(** * Laplace approximations: a shallow embedding of [laplace/baselaplace.py]

    The development follows the class hierarchy of the source:
    [BaseLaplace] (prior, noise, grid search), [ParametricLaplace]
    (fit, marginal likelihood, predictives) with its subclasses
    [FullLaplace], [KronLaplace], [DiagLaplace], and [FunctionalLaplace]
    (the GP dual), with the GGN backend of [laplace/curvature.py].

    Conventions of the embedding.
    - A torch tensor of floats is a list of real numbers ([vec]), a matrix a
      list of rows; arithmetic is the exact arithmetic of [R].  Where the
      source divides by a quantity that its setters allow to be zero, or
      compares losses that may be infinite or [nan], the value is a
      [float]: a real number, an infinity or [nan].
    - A Python object with mutable attributes is a record; a method is a
      function from the record to the updated record and an outcome, which
      is either a returned value or a raised exception.  An exception leaves
      the attributes as they were when it was raised.
    - The operands of an elementwise operation have the shapes the source
      gives them; what torch does on mismatched shapes (broadcasting or an
      error) is not modelled beyond the scalar broadcasts the source
      relies on.
    - What the source imports from modules outside [baselaplace.py] and
      [curvature.py] (the Jacobians of the model, [torch.linalg],
      [torch.distributions], [laplace.utils], the model's forward pass) is
      a parameter of the section that uses it; random draws are such
      parameters too. *)

From Stdlib Require Import Reals Lra Lia String Bool Arith List.
Import ListNotations.

Set Implicit Arguments.
Open Scope string_scope.
Open Scope list_scope.
Open Scope R_scope.

(** ** Python outcomes *)

Module Py.

(** The exception classes the source raises or catches.  In Python
    [NotImplementedError] derives from [RuntimeError], and so does
    [torch.linalg.LinAlgError]. *)
Inductive exn_class : Set :=
| ValueError
| AttributeError
| TypeError
| StopIteration
| IndexError
| AssertionError
| RuntimeError
| NotImplementedError
| LinAlgError
| ZeroDivisionError.

Record exn : Set := Raise { exn_cls : exn_class; exn_msg : string }.

Inductive result (A : Type) : Type :=
| Ok (a : A)
| Err (e : exn).
Arguments Ok {A} a.
Arguments Err {A} e.

(** [isinstance(e, RuntimeError)], as an [except RuntimeError] clause
    tests it. *)
Definition is_RuntimeError (e : exn) : bool :=
  match exn_cls e with
  | RuntimeError | NotImplementedError | LinAlgError => true
  | _ => false
  end.

Definition is_ValueError (e : exn) : bool :=
  match exn_cls e with
  | ValueError => true
  | _ => false
  end.

Definition rbind {A B} (r : result A) (k : A -> result B) : result B :=
  match r with
  | Ok a => k a
  | Err e => Err e
  end.

Definition is_ok {A} (r : result A) : bool :=
  match r with Ok _ => true | Err _ => false end.

(** A method of an object of type [S]: attributes in, attributes and
    outcome out. *)
Definition method (S A : Type) : Type := S -> S * result A.

Definition ret {S A} (a : A) : method S A := fun s => (s, Ok a).
Definition raise {S A} (e : exn) : method S A := fun s => (s, Err e).
Definition bind {S A B} (m : method S A) (k : A -> method S B) : method S B :=
  fun s => match m s with
           | (s', Ok a) => k a s'
           | (s', Err e) => (s', Err e)
           end.
Definition get {S} : method S S := fun s => (s, Ok s).
Definition modify {S} (f : S -> S) : method S unit := fun s => (f s, Ok tt).
(** Reading a property that may raise. *)
Definition read {S A} (p : S -> result A) : method S A := fun s => (s, p s).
---
- Instructions for the task
Your task is to set down only the lines that run from the opening of the listing to the line with "(fit, marginal likelihood, predictives)", both ends included, each unchanged.

- Response
(** * Laplace approximations: a shallow embedding of [laplace/baselaplace.py]

    The development follows the class hierarchy of the source:
    [BaseLaplace] (prior, noise, grid search), [ParametricLaplace]
    (fit, marginal likelihood, predictives) with its subclasses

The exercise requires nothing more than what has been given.